Start of Provided data

(* ===== verification/TaskRunner.v ===== *)
(** * socket/monitor/runner.h and runner.cpp: [Notifier], [Task], [TaskRunner]

    A thread takes tasks from a deque that other threads push to.  The deque
    and the event counter are shared; a state is what they hold together with
    where every thread is, and an action is one atomic step of a thread, so that
    a list of actions is one interleaving. *)
From Stdlib Require Import ZArith Lia.
From stdpp Require Import base tactics numbers list sets.
From S2P Require Import Prelude.

Open Scope Z_scope.

(** ** [Notifier]: an eventfd *)
Definition kNotifyQuit : Z := 0x1ffffffff.
Definition kNotifyOne : Z := 1.

(** A write adds to the counter and blocks while it would pass the maximum; a
    read takes all of it and blocks while it is zero. *)
Definition counter_max : Z := 18446744073709551614.

Definition notify (event counter : Z) : option Z :=
  if decide (counter + event ≤ counter_max) then Some (counter + event) else None.

Definition retrieve (counter : Z) : option (Z * Z) :=
  if decide (counter = 0) then None else Some (counter, 0).

(** ** [Task] *)

(** What a task has: a function, a closure instead (its [arg] is the closure
    tag), hooks; and how the function or closure ends. *)
Record Task := MkTask {
  id : Z;
  fn : bool;
  is_closure : bool;
  throws : bool;
  value : Z;
  oncall : bool;
  onreturn : bool;
  onexception : bool;
}.

#[export] Instance Task_eq_dec : EqDecision Task.
Proof. solve_decision. Defined.

Inductive event := OnCall (t : Task) | Called (t : Task) | OnException (t : Task) | OnReturn (t : Task) (p : Z).

(** The calls [Task::run] makes, in order; a null function is no call. *)
Definition task_run (t : Task) : outcome (list event) :=
  let hook1 := if oncall t then [OnCall t] else [] in
  if is_closure t || fn t then
    let hook2 := if throws t && onexception t then [OnException t] else [] in
    let p := if throws t || is_closure t then 0 else value t in
    let hook3 := if onreturn t then [OnReturn t p] else [] in
    Ret (hook1 ++ [Called t] ++ hook2 ++ hook3)
  else Undef.

(** ** [TaskRunner] *)
Inductive phase :=
| Waiting                  (** in [poll] *)
| Taken (e : Z)            (** has read [e], not yet locked the deque *)
| Working (ts : list Task) (** has [ts] left to run *)
| Stopped.

Record runner := MkRunner {
  tasks_ : list Task;   (** front first *)
  counter : Z;
  pushing : nat;        (** calls of [post] between the push and the notify *)
  at_ : phase;
  ran : list Task;      (** what has been run, oldest first *)
  posted : list Task;   (** what has been accepted *)
  quits : nat;          (** calls of [stop] *)
}.

Definition runner_start : runner := MkRunner [] 0 0 Waiting [] [] 0.

(** [while (e--) { tasks.push_back(tasks_.front()); tasks_.pop_front(); }]: the
    front of an empty deque is undefined. *)
Fixpoint take_front (e : nat) (ts : list Task) : outcome (list Task * list Task) :=
  match e, ts with
  | O, _ => Ret ([], ts)
  | S e, t :: ts => '(b, ts) ← take_front e ts; Ret (t :: b, ts)
  | S _, [] => Undef
  end.

Inductive action :=
| Post (t : Task)     (** [post] up to the unlock *)
| Notify              (** the notify of some [post] *)
| Stop                (** [stop] *)
| Wake                (** [poll] returns, the counter is read *)
| Lock                (** the deque is locked and [e] tasks are taken *)
| RunOne              (** the next task is run *)
| Again.              (** back to [poll] *)

(** [post] up to the unlock: a task without a function is ignored. *)
Definition post_push (t : Task) (s : runner) : runner :=
  let '(MkRunner ts c p ph r po q) := s in
  if fn t then MkRunner (t :: ts) c (S p) ph r (po ++ [t]) q else s.

(** The end of a [post] under way; [None] is a call that has to wait. *)
Definition post_notify (s : runner) : option runner :=
  let '(MkRunner ts c p ph r po q) := s in
  match p, notify kNotifyOne c with
  | S p, Some c => Some (MkRunner ts c p ph r po q)
  | _, _ => None
  end.

(** [Runner::stop]; the state it stores is only looked at by others. *)
Definition stop (s : runner) : option runner :=
  let '(MkRunner ts c p ph r po q) := s in
  match notify kNotifyQuit c with
  | Some c => Some (MkRunner ts c p ph r po (S q))
  | None => None
  end.

(** The steps of [Run]: [None] is not the thread's next step. *)
Definition Run (a : action) (s : runner) : option (outcome runner) :=
  let '(MkRunner ts c p ph r po q) := s in
  match a, ph with
  | Wake, Waiting =>
      match retrieve c with
      | Some (e, c) =>
          Some (Ret (MkRunner ts c p (if decide (e >= kNotifyQuit) then Stopped else Taken e) r po q))
      | None => None
      end
  | Lock, Taken e =>
      Some ('(b, ts) ← take_front (Z.to_nat e) ts; Ret (MkRunner ts c p (Working b) r po q))
  | RunOne, Working (t :: b) =>
      Some (_ ← task_run t; Ret (MkRunner ts c p (Working b) (r ++ [t]) po q))
  | Again, Working [] => Some (Ret (MkRunner ts c p Waiting r po q))
  | _, _ => None
  end.

Definition step (a : action) (s : runner) : option (outcome runner) :=
  match a with
  | Post t => Some (Ret (post_push t s))
  | Notify => Ret <$> post_notify s
  | Stop => Ret <$> stop s
  | _ => Run a s
  end.

(** The states the runner reaches. *)
Inductive reachable : runner → Prop :=
| reachable_start : reachable runner_start
| reachable_step s a s' : reachable s → step a s = Some (Ret s') → reachable s'.

(** ** The invariant *)
Definition batch (ph : phase) : list Task := match ph with Working b => b | _ => [] end.
Definition taken (ph : phase) : Z := match ph with Taken e => e | _ => 0 end.

(** Every task accepted is run, being run or in the deque; every task in the
    deque is announced by the counter, by what was read of it, or by a [post]
    that has yet to notify. *)
Definition inv (s : runner) : Prop :=
  posted s ≡ₚ ran s ++ batch (at_ s) ++ tasks_ s ∧
  Forall (λ t, fn t = true) (posted s) ∧
  0 ≤ taken (at_ s) ∧ 0 ≤ counter s ∧
  (at_ s ≠ Stopped →
    zlen (tasks_ s) = Z.of_nat (pushing s) + taken (at_ s) + (counter s - Z.of_nat (quits s) * kNotifyQuit) ∧
    Z.of_nat (quits s) * kNotifyQuit ≤ counter s).

Lemma take_front_spec e ts : (e ≤ length ts)%nat → take_front e ts = Ret (take e ts, drop e ts).
Proof.
  revert ts. induction e as [|e IH]; intros ts He; [done|]. destruct ts as [|t ts]; [cbn in He; lia|].
  cbn [take_front]. rewrite IH by (cbn in He; lia). done.
Qed.

Lemma task_run_fn t : fn t = true → ∃ es, task_run t = Ret es.
Proof. intros H. unfold task_run. rewrite H, orb_true_r. eauto. Qed.

(** Open the invariant of the state an action leads to. *)
Ltac next_state :=
  eexists; split; [reflexivity|]; unfold inv;
  cbn [tasks_ counter pushing at_ ran posted quits batch taken app length] in *; split_and!; try done.

(** An action from a state of the invariant is defined and keeps it. *)
Lemma runner_step_inv a s o : inv s → step a s = Some o → ∃ s', o = Ret s' ∧ inv s'.
Proof.
  destruct s as [ts c p ph r po q]. intros (Hp & Hf & Ht & Hc & Hn) Hs. cbn [tasks_ counter pushing at_ ran posted quits] in *.
  destruct a as [t| | | | | |]; cbn [step post_push post_notify stop Run] in Hs.
  - destruct (fn t) eqn:Hft; simplify_eq; next_state.
    + rewrite Hp. solve_Permutation.
    + apply Forall_app. by repeat constructor.
    + intros Hns%Hn. lia.
  - destruct p as [|p]; [done|]. unfold notify, kNotifyOne in Hs. case_decide; cbn in Hs; simplify_eq. next_state; [lia|]. intros Hns%Hn. lia.
  - unfold notify, kNotifyOne in Hs. case_decide; cbn in Hs; simplify_eq. next_state; [unfold kNotifyQuit; lia|]. intros Hns%Hn. unfold kNotifyQuit in *. lia.
  - destruct ph; try done. unfold retrieve in Hs. case_decide; simplify_eq. case_decide; next_state.
    intros _. destruct Hn as [Hn1 Hn2]; [done|]. unfold kNotifyQuit in *. assert (q = 0%nat) as -> by lia. lia.
  - destruct ph as [|e|b|]; simplify_eq. destruct Hn as [Hn1 Hn2]; [done|]. cbn [batch taken] in *.
    rewrite take_front_spec by lia. cbn [mbind outcome_bind]. next_state.
    + by rewrite take_drop.
    + intros _. rewrite length_drop. lia.
  - destruct ph as [| |[|t b]|]; simplify_eq. destruct (task_run_fn t) as [es ->].
    { rewrite Hp in Hf. cbn [batch] in Hf. rewrite !Forall_app, Forall_cons in Hf. tauto. }
    cbn [mbind outcome_bind]. next_state.
    + rewrite Hp. by rewrite <- app_assoc.
    + intros _. by apply Hn.
  - destruct ph as [| |[|t b]|]; simplify_eq. next_state. intros _. by apply Hn.
Qed.

Lemma runner_reachable_inv s : reachable s → inv s.
Proof.
  induction 1 as [|s a s' Hs IH Hst]; [repeat split; cbn; done|]. destruct (runner_step_inv a s _ IH Hst) as (s1 & [= ->] & Hi). done.
Qed.

(** ** Properties *)

(** C31: whatever the interleaving of posts, notifications, stops and the
    runner's own steps, no step is undefined (the deque is never emptied too
    far, no null function is called) and every task accepted is, once, among
    those run, being run, or waiting in the deque.  A task that has only a
    closure is not accepted. *)
Theorem task_runner_safe s :
  reachable s →
  (∀ a o, step a s = Some o → ∃ s', o = Ret s') ∧
  posted s ≡ₚ ran s ++ batch (at_ s) ++ tasks_ s ∧
  (∀ t, fn t = false → step (Post t) s = Some (Ret s)).
Proof.
  intros Hr%runner_reachable_inv. split_and!.
  - intros a o Ho. destruct (runner_step_inv a s o Hr Ho) as (s' & -> & _). eauto.
  - apply Hr.
  - intros t Ht. destruct s. cbn. by rewrite Ht.
Qed.

(** A run of actions, each of them possible. *)
Fixpoint exec (acts : list action) (s : runner) : option (outcome runner) :=
  match acts with
  | [] => Some (Ret s)
  | a :: acts =>
      match step a s with
      | Some (Ret s') => exec acts s'
      | o => o
      end
  end.

Lemma runner_exec_app acts1 acts2 s s' : exec acts1 s = Some (Ret s') → exec (acts1 ++ acts2) s = exec acts2 s'.
Proof.
  revert s. induction acts1 as [|a acts1 IH]; intros s H; cbn in *; [by simplify_eq|].
  destruct (step a s) as [[s1| |]|]; try done. by apply IH.
Qed.

Lemma exec_run b ts c p r po q :
  Forall (λ t, fn t = true) b →
  exec (replicate (length b) RunOne) (MkRunner ts c p (Working b) r po q) = Some (Ret (MkRunner ts c p (Working []) (r ++ b) po q)).
Proof.
  revert r. induction b as [|t b IH]; intros r Hb; cbn [replicate length exec]; [by rewrite app_nil_r|].
  apply Forall_cons in Hb as [Ht Hb]. cbn [step Run]. destruct (task_run_fn t Ht) as [es ->]. cbn [mbind outcome_bind].
  rewrite IH by done. by rewrite <- app_assoc.
Qed.

(** The runner is live: when the posts under way have notified and
    nobody has stopped it, its own steps run everything in the deque, the
    newest task first, and it waits again with the deque empty and every
    accepted task run. *)
Theorem task_runner_drains s :
  reachable s → at_ s = Waiting → pushing s = 0%nat → quits s = 0%nat → counter s < kNotifyQuit →
  ∃ acts s', Forall (λ a, a ∈ [Wake; Lock; RunOne; Again]) acts ∧ exec acts s = Some (Ret s') ∧
    at_ s' = Waiting ∧ tasks_ s' = [] ∧ ran s' = ran s ++ tasks_ s ∧ ran s' ≡ₚ posted s'.
Proof.
  intros (Hp & Hf & _ & Hc & Hn)%runner_reachable_inv Ha Hpu Hq Hlt. destruct s as [ts c p ph r po q].
  cbn [tasks_ counter pushing at_ ran posted quits] in *. subst. destruct Hn as [Hl _]; [done|]. cbn [batch taken app] in *.
  destruct (decide (c = 0)) as [-> |Hc0].
  - exists [], (MkRunner ts 0 0 Waiting r po 0). destruct ts; [|cbn in Hl; lia].
    cbn [ran tasks_ posted at_]. rewrite app_nil_r in *. split_and!; [constructor|done..].
  - exists ([Wake; Lock] ++ replicate (length ts) RunOne ++ [Again]), (MkRunner [] 0 0 Waiting (r ++ ts) po 0).
    split; [rewrite !Forall_app; split_and!; [by repeat constructor; set_solver|apply Forall_replicate; set_solver|by repeat constructor; set_solver]|].
    split; [|cbn; split_and!; done].
    assert (exec [Wake; Lock] (MkRunner ts c 0 Waiting r po 0) = Some (Ret (MkRunner [] 0 0 (Working ts) r po 0))) as E.
    { cbn [exec step Run]. unfold retrieve. rewrite decide_False by done. rewrite decide_False by lia. cbn [exec step Run].
      rewrite take_front_spec by lia. cbn [mbind outcome_bind exec]. by rewrite take_ge, drop_ge by lia. }
    rewrite (runner_exec_app _ _ _ _ E).
    rewrite (runner_exec_app _ _ _ _ (exec_run ts [] 0 0 r po 0 ltac:(by rewrite Hp, Forall_app in Hf; apply Hf))). done.
Qed.

Definition sample_task (i : Z) : Task := MkTask i true false false i false false false.

(** Three posts, the second and the third while the runner has the first. *)
Definition sample_acts : list action :=
  [Post (sample_task 1); Notify; Wake; Post (sample_task 2); Notify; Post (sample_task 3); Lock; RunOne; Again; Notify].

Definition sample_runner : runner :=
  MkRunner [sample_task 2; sample_task 1] 2 0 Waiting [sample_task 3] [sample_task 1; sample_task 2; sample_task 3] 0.

Lemma runner_exec_reachable acts s s' : reachable s → exec acts s = Some (Ret s') → reachable s'.
Proof.
  revert s. induction acts as [|a acts IH]; intros s Hs H; cbn in H; [by simplify_eq|].
  destruct (step a s) as [[s1| |]|] eqn:E; try done. apply (IH s1); [by eapply reachable_step|done].
Qed.

Lemma sample_reachable : reachable sample_runner.
Proof. apply (runner_exec_reachable sample_acts runner_start); [constructor|reflexivity]. Qed.

Lemma task_runner_safe_witness :
  (∀ a o, step a sample_runner = Some o → ∃ s', o = Ret s') ∧
  posted sample_runner ≡ₚ ran sample_runner ++ batch (at_ sample_runner) ++ tasks_ sample_runner ∧
  (∀ t, fn t = false → step (Post t) sample_runner = Some (Ret sample_runner)).
Proof. apply (task_runner_safe sample_runner). apply sample_reachable. Defined.

Lemma task_runner_drains_witness :
  ∃ acts s', Forall (λ a, a ∈ [Wake; Lock; RunOne; Again]) acts ∧ exec acts sample_runner = Some (Ret s') ∧
    at_ s' = Waiting ∧ tasks_ s' = [] ∧ ran s' = [sample_task 3] ++ [sample_task 2; sample_task 1] ∧ ran s' ≡ₚ posted s'.
Proof. apply (task_runner_drains sample_runner); [apply sample_reachable|reflexivity..]. Defined.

End of Provided data

*Prompt*. Restate exactly the records above from their first line through the line that holds "(** The calls", please, including both and leaving out all others.

*Solution to the exercise*.
(* ===== verification/TaskRunner.v ===== *)
(** * socket/monitor/runner.h and runner.cpp: [Notifier], [Task], [TaskRunner]

    A thread takes tasks from a deque that other threads push to.  The deque
    and the event counter are shared; a state is what they hold together with
    where every thread is, and an action is one atomic step of a thread, so that
    a list of actions is one interleaving. *)
From Stdlib Require Import ZArith Lia.
From stdpp Require Import base tactics numbers list sets.
From S2P Require Import Prelude.

Open Scope Z_scope.

(** ** [Notifier]: an eventfd *)
Definition kNotifyQuit : Z := 0x1ffffffff.
Definition kNotifyOne : Z := 1.

(** A write adds to the counter and blocks while it would pass the maximum; a
    read takes all of it and blocks while it is zero. *)
Definition counter_max : Z := 18446744073709551614.

Definition notify (event counter : Z) : option Z :=
  if decide (counter + event ≤ counter_max) then Some (counter + event) else None.

Definition retrieve (counter : Z) : option (Z * Z) :=
  if decide (counter = 0) then None else Some (counter, 0).

(** ** [Task] *)

(** What a task has: a function, a closure instead (its [arg] is the closure
    tag), hooks; and how the function or closure ends. *)
Record Task := MkTask {
  id : Z;
  fn : bool;
  is_closure : bool;
  throws : bool;
  value : Z;
  oncall : bool;
  onreturn : bool;
  onexception : bool;
}.

#[export] Instance Task_eq_dec : EqDecision Task.
Proof. solve_decision. Defined.

Inductive event := OnCall (t : Task) | Called (t : Task) | OnException (t : Task) | OnReturn (t : Task) (p : Z).

(** The calls [Task::run] makes, in order; a null function is no call. *)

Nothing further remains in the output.